Don't get me wrong: I am pro-choice myself. But this would be a very bad and unjust reason for being pro-choice.

In general, empathy will favor the person with the affecting story to tell, the one into whose feelings you (think) you can enter: the underdog, the attractive person, the person who seems nice, the person who resembles you. In the law, however, it is not the good guy who should win, but the person who has rights. Rights do not necessarily coincide with traits that make me melt with compassion.

It is best to stick with the old fashioned ideal of rational fairness. That ideal cannot be achieved perfectly, I admit. But empathy does not correct its imperfections. Like revenge, like any other sort of emotion-based decision-making, empathy systematically biases you in favor of one party at the expense of the other.

(I have criticized Nussbaum's sympathy theory at greater length here; a short version under a different title can be found here. I have attacked her on a variety of other, related issues here. If you are able to access it, you can find John Kekes' blistering review of her book Hiding from Humanity here.)

6 comments:

Anonymous said...

Empathy in action, as I understand it, is only the understanding of another person's feelings, and not putting oneself inside the other person and sharing his or her experience (which would, presumably but not necessarily, impart some bias to the adjudicator). That would be called sympathy. And, if one is to employ objectification as a means of facilitating judgments, of making them as unambiguous as simple math, one would be committing the sin so decried in the The Brothers Karamazov and L'Etrange.

Lester Hunt said...

In the eighteenth century "sympathy" (Gr. with + feeling) meant understanding the feelings of another by putting yourself in their shoes and feeling what they feel, eg., in Smith's Theory of Moral Sentiments. Nowadays, empathy (Gr.: in + feeling) means what sympathy used to mean. The Wikipedia page on empathy has almost twenty definitions of "empathy," all attributed to particular theorists and authors. All or virtually all seem to mention either sharing the feelings of another or putting yourself in their shoes, or both.

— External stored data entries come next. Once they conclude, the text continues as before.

(** * QGChat server: dialog engine, conversation state store, job orchestrator

    A shallow embedding of [server/src/server.js] and of the conversation
    and document functions of [server/src/db.js].

    - JavaScript strings are sequences of UTF-16 code units ([list N]);
      the literals of the source are written as Rocq strings and decoded
      by [u].
    - JavaScript values are the inductive [value]; objects are finite maps
      from property names to values.  The conversion to text is given for
      the values that have a text form ([converts]); where the source
      converts a value of a request, a property is stated for such values.
    - [toLowerCase] is the conversion of the ASCII letters; the parser of
      the set command is also given over any conversion ([parseKV_in]).
    - Numbers are the integers and NaN.  Numeric literals with a fraction,
      an exponent or a radix prefix, and integers beyond the exact range of
      a double, are outside this number type.
    - [new Date().toISOString()] is the section variable [now]: the reading
      of the system clock at the call.
    - The text of a file or of a TEXT column is represented by the JSON
      document it holds, or marked as text that [JSON.parse] rejects.
    - The request handlers of the orchestrator run in a state monad over
      [world]; each one appends what it did to the [trace] of the world.
      [spawn] throws for a command or an argument it refuses; the events of
      a launched process are delivered by the environment.
    - Paths are those of POSIX, and [path.join] normalizes its result.
    - The table of documents is the list of its rows, told apart by their
      ids; the id of a new row is an argument of [insertDocument]. *)

From Stdlib Require Import ZArith NArith Ascii String Decimal DecimalPos Lia
  Sorted.
From stdpp Require Import gmap strings list fin_maps.

#[local] Set Warnings "-register-all".
#[local] Open Scope N_scope.

(* ===================================================================== *)
(** ** JavaScript strings *)
(* ===================================================================== *)

Abbreviation jsstring := (list N).

(** UTF-8 bytes to UTF-16 code units. *)
Fixpoint utf8_decode (bs : list N) : jsstring :=
  match bs with
  | [] => []
  | b0 :: r0 =>
    if b0 <? 128 then b0 :: utf8_decode r0
    else if b0 <? 224 then
      match r0 with
      | b1 :: r1 => ((b0 - 192) * 64 + (b1 - 128)) :: utf8_decode r1
      | _ => []
      end
    else if b0 <? 240 then
      match r0 with
      | b1 :: b2 :: r2 =>
        ((b0 - 224) * 4096 + (b1 - 128) * 64 + (b2 - 128)) :: utf8_decode r2
      | _ => []
      end
    else
      match r0 with
      | b1 :: b2 :: b3 :: r3 =>
        let cp := (b0 - 240) * 262144 + (b1 - 128) * 4096
                  + (b2 - 128) * 64 + (b3 - 128) - 65536 in
        (55296 + cp / 1024) :: (56320 + cp mod 1024) :: utf8_decode r3
      | _ => []
      end
  end.

(** A literal of the source. *)
Definition u (s : string) : jsstring :=
  utf8_decode (List.map N_of_ascii (list_ascii_of_string s)).

(** The double quote and the line feed of a template literal. *)
Definition dq : jsstring := [34].
Definition nl : jsstring := [10].

(** [\s] of a regular expression and the characters [trim] removes:
    WhiteSpace and LineTerminator of ECMAScript. *)
Definition is_space (c : N) : bool :=
  (c =? 9) || (c =? 10) || (c =? 11) || (c =? 12) || (c =? 13) || (c =? 32)
  || (c =? 160) || (c =? 5760) || ((8192 <=? c) && (c <=? 8202))
  || (c =? 8232) || (c =? 8233) || (c =? 8239) || (c =? 8287)
  || (c =? 12288) || (c =? 65279).

(** The characters [.] does not match. *)
Definition is_line_terminator (c : N) : bool :=
  (c =? 10) || (c =? 13) || (c =? 8232) || (c =? 8233).

(** [\d] *)
Definition is_digit (c : N) : bool := (48 <=? c) && (c <=? 57).

(** [\w], which decides [\b] *)
Definition is_word (c : N) : bool :=
  is_digit c || ((65 <=? c) && (c <=? 90)) || ((97 <=? c) && (c <=? 122))
  || (c =? 95).

(** [[-‐–—]] *)
Definition is_dash (c : N) : bool :=
  (c =? 45) || (c =? 8208) || (c =? 8211) || (c =? 8212).

(** Canonicalize of the [i] flag.  The patterns of the source hold ASCII
    letters and caseless characters only, for which comparing the upper
    cases of the ASCII range is exact. *)
Definition canon (c : N) : N :=
  if (97 <=? c) && (c <=? 122) then c - 32 else c.

(** [String.prototype.toLowerCase] on the ASCII range.  The engine reads
    the keys [questions], [difficulty] and [type] of a parsed command and
    no others; no text with a character outside ASCII lower-cases to one
    of them. *)
Definition lower_unit (c : N) : N :=
  if (65 <=? c) && (c <=? 90) then c + 32 else c.

Definition toLowerCase (s : jsstring) : jsstring := List.map lower_unit s.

On the other hand, we have a perfectly good English word for understanding the feelings of another: "understanding."

Anonymous said...

I think the error being made here is that the justice was put in the position of many minority people. Namely she was explaining that she was making her decisions from the pov of her ethnicity and gender. In the past white males and the majority did not have to explain their pov's because it was privelaged by their ethnicity and gender. Just witness the Dred Scott decision and the need for a Thurgood Marshall on the SCOTUS to advance the minority status in this country. Santamayor deserves great respect for how courageously she was making this argument and the right wing took the bait like blood in the water. It's amazing how the Obamanistas put this stuff out there and the right wing looks like a bunch of ninnies going after it.

Lester Hunt said...

Actually, I was trying to not take the Sotomayor bait but ... if you go to the text of that Berkeley speech (see link in post below) she seems to be discussing another person's defense of the traditional idea of rational fairness (Cederbloom was her name I think) and -- if I understand her rightly -- arguing against it.

Anonymous said...

Whether you wish to admit it, justice is not blind and although minorities often claim discrimination based on race and class, it's always been economic advanage ala OJ Simpson and his "dream team". Conservatives are more concerned about break down of the economic order, because economics is 90% of history. The appointment of a minority justice is just a tempest in the boiling teapot of a huge change in the economic order which is the real story.

MG Blogger said...

You cannot rely on empathy in business. Witness my recent experience with a scam artist: http://scamartistblogconsulting.blogspot.com/

It will soon be documented ad nauseum in some articles and possibly a lawsuit. Sunlight is the best disinfectant. I am going public.

David Zalewski, BS Philosophy and Chemistry, 1986, one of Lester's first FN students.